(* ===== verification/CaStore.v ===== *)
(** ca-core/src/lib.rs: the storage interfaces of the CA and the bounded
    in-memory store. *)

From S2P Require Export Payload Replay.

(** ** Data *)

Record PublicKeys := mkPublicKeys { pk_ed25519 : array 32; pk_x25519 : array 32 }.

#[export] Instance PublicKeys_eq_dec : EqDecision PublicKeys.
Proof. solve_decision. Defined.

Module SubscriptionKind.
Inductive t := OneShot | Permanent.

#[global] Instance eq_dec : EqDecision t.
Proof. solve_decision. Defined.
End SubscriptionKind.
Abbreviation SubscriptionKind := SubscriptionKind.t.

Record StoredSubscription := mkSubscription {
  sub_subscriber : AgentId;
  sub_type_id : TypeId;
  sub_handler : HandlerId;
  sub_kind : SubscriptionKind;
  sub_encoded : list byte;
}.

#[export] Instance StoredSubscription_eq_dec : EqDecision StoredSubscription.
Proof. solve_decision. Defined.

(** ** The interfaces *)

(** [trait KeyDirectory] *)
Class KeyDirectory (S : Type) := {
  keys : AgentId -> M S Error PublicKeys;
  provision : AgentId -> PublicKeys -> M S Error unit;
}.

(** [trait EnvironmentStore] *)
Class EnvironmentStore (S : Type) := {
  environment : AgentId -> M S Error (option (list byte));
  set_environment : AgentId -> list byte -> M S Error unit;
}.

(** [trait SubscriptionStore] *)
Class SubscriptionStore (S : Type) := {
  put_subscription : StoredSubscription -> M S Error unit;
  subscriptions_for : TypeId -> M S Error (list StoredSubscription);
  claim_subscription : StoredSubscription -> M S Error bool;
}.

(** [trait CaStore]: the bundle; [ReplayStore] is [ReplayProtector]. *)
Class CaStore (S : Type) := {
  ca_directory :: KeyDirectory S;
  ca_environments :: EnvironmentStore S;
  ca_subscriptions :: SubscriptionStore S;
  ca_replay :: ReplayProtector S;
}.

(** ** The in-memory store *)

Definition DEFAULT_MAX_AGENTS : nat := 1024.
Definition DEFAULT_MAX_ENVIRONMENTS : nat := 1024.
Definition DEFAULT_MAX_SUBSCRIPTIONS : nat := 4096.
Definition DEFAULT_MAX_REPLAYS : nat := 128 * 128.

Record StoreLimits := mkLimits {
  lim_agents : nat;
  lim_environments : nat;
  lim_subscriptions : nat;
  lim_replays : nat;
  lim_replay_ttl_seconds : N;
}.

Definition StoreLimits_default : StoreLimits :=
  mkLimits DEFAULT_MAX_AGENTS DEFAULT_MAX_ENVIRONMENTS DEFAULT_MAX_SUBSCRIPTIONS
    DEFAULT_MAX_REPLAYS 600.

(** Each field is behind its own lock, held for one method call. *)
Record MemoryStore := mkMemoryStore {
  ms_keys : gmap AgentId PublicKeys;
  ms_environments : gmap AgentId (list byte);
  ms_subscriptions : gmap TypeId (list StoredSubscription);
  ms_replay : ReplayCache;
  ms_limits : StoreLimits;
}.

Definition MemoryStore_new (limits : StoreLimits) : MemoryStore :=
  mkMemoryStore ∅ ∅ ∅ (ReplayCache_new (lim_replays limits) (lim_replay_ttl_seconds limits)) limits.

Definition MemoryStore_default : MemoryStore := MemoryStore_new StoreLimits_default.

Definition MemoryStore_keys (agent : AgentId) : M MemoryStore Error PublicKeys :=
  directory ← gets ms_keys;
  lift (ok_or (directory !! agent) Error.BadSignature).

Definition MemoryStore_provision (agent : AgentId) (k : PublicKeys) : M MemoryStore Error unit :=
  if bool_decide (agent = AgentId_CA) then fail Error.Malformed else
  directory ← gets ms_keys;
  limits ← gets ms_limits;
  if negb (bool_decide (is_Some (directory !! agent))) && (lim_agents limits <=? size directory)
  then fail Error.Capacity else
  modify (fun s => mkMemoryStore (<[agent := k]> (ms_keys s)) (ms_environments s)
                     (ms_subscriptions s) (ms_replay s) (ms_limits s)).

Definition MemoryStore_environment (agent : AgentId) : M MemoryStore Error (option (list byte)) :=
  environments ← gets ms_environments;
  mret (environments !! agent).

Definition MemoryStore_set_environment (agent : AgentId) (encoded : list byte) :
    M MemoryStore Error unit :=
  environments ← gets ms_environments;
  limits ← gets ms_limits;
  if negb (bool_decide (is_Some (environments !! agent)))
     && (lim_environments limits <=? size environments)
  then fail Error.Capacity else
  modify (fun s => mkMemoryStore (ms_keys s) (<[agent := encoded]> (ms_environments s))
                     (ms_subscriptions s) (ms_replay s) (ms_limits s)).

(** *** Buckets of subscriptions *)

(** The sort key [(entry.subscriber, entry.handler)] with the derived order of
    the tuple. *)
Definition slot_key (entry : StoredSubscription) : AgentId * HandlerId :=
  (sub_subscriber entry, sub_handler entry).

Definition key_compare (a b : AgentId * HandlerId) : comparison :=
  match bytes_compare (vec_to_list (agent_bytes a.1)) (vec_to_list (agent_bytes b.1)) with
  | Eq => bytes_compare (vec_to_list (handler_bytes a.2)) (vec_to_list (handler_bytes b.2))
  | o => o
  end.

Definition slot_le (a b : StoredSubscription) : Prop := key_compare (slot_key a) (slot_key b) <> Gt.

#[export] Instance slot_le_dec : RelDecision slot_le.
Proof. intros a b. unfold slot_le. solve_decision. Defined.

* Exercise: Give again exactly, and only, the lines above starting at the one with "(** *** Buckets of subscriptions *)" and ending at the one with "Definition key_compare (a".

* Result of the task:
(** *** Buckets of subscriptions *)

(** The sort key [(entry.subscriber, entry.handler)] with the derived order of
    the tuple. *)
Definition slot_key (entry : StoredSubscription) : AgentId * HandlerId :=
  (sub_subscriber entry, sub_handler entry).

Definition key_compare (a b : AgentId * HandlerId) : comparison :=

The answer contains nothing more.